Steger (ibid) turns to Nadar’s explanation of how the widening of the ‘democracy gap’ occurs:

The global corporatists preach a model of economic growth that rests on the flows of trade and finance between nations dominated by giant multinationals – drugs, tobacco, oil, banking, and other services. The global corporate model is premised on the concentration of power over markets, governments, mass media, patent monopolies over critical drugs and seeds, the workplace, and corporate culture. All these and other power concentrates homogenize the globe and undermine democratic processes and their benefits.
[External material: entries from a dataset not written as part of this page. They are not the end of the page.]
(** The ticks now, the clock, and what the device files say. *)
Definition getElapsedRealtimeQtimer (qtimerTicksAtOrigin qTimerTickCount : Z) (clock : Clock)
    (open : Z → Z) (contents : option str) : option Z :=
  match getCurrentTime clock with
  | None => Some (-1)
  | Some (_, sinceBootTimeNanos) =>
      let qtimerDiff := if qtimerTicksAtOrigin <=? qTimerTickCount then qTimerTickCount - qtimerTicksAtOrigin else 0 in
      nanos ← qTimerTicksToNanos (double_of_int qtimerDiff);
      nanos ← (if 1000000000 <? nanos then
                 delta ← getQTimerDeltaNanos open contents;
                 Some (if delta <=? nanos then nanos - delta else nanos)
               else Some nanos);
      Some (if nanos <=? uwrap 64 sinceBootTimeNanos then i64 (uwrap 64 sinceBootTimeNanos - nanos) else -1)
  end.

(** ** Arithmetic modulo 2^64 *)
Definition eqm (x y : Z) : Prop := ∃ k, x - y = k * 2 ^ 64.
#[export] Instance eqm_equiv : Equivalence eqm.
Proof.
  split.
  - intros x. exists 0. lia.
  - intros x y [k Hk]. exists (- k). lia.
  - intros x y z [k Hk] [k' Hk']. exists (k + k'). lia.
Qed.
#[export] Instance eqm_add : Proper (eqm ==> eqm ==> eqm) Z.add.
Proof. intros x x' [k Hk] y y' [k' Hk']. exists (k + k'). lia. Qed.
#[export] Instance eqm_sub : Proper (eqm ==> eqm ==> eqm) Z.sub.
Proof. intros x x' [k Hk] y y' [k' Hk']. exists (k - k'). lia. Qed.

Lemma i64_eqm x : eqm (i64 x) x.
Proof.
  pose proof (Z.div_mod x (2 ^ 64)) as Hx. unfold i64, swrap.
  destruct (Z.ltb_spec (x mod 2 ^ 64) (2 ^ (64 - 1))); [exists (- (x / 2 ^ 64)); lia|exists (- (x / 2 ^ 64) - 1); lia].
Qed.
#[export] Instance i64_proper : Proper (eqm ==> eq) i64.
Proof.
  intros x y [k Hk]. replace x with (y + k * 2 ^ 64) by lia. unfold i64, swrap. by rewrite Z_mod_plus_full.
Qed.
Lemma i64_small x : - 2 ^ 63 ≤ x < 2 ^ 63 → i64 x = x.
Proof.
  intros Hx. unfold i64, swrap. destruct (Z.leb_spec 0 x).
  - rewrite Z.mod_small by lia. destruct (Z.ltb_spec x (2 ^ (64 - 1))); lia.
  - replace (x mod 2 ^ 64) with (x + 2 ^ 64) by (apply (Z.mod_unique _ _ (-1)); lia).
    destruct (Z.ltb_spec (x + 2 ^ 64) (2 ^ (64 - 1))); lia.
Qed.

(** ** A run of fixes *)
Record Fix := mkFix { cur : Z; trustable : bool; clock : Clock }.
‘Homogenisation of the globe’ is a useful term to use when considering not only the social and political impact of the domination of the free market neoliberal capitalist economic system, but also the ecological impact thereof. Democracy is undermined, as has been shown at length in this section , but so is the ecology of the planet, as seen in previous Chapters. So when Chomsky (1999: 132) says that the “‘corporation of America’ during the past century has been an attack on democracy”, one can legitimately add that it has been an attack on the ecologies of the planet as well. Remember here that the ‘democratic’ system of the USA as a symbol for the kind of ‘democracy’ that has swept the planet has already been discussed at the start of the section; what is said about the USA is relevant the world over. Chomsky (ibid) continues with relevant information regarding the issue of what prevents social change: the “so-called ‘free-trade agreements’ are one such device of undermining democracy. They are designed to transfer decision making about people’s lives and aspirations into the hands of private tyrannies that operate in secret and without public supervision and control”. It follows that secret operations (whether in the corporate or political worlds, worlds that, based on the analysis of this section, are really indistinguishable), in which decisions are made that affect the lives of millions, cannot be accessed by masses of people who would otherwise participate in a deep (as opposed to ‘thin’) democracy, and social change is thus prevented.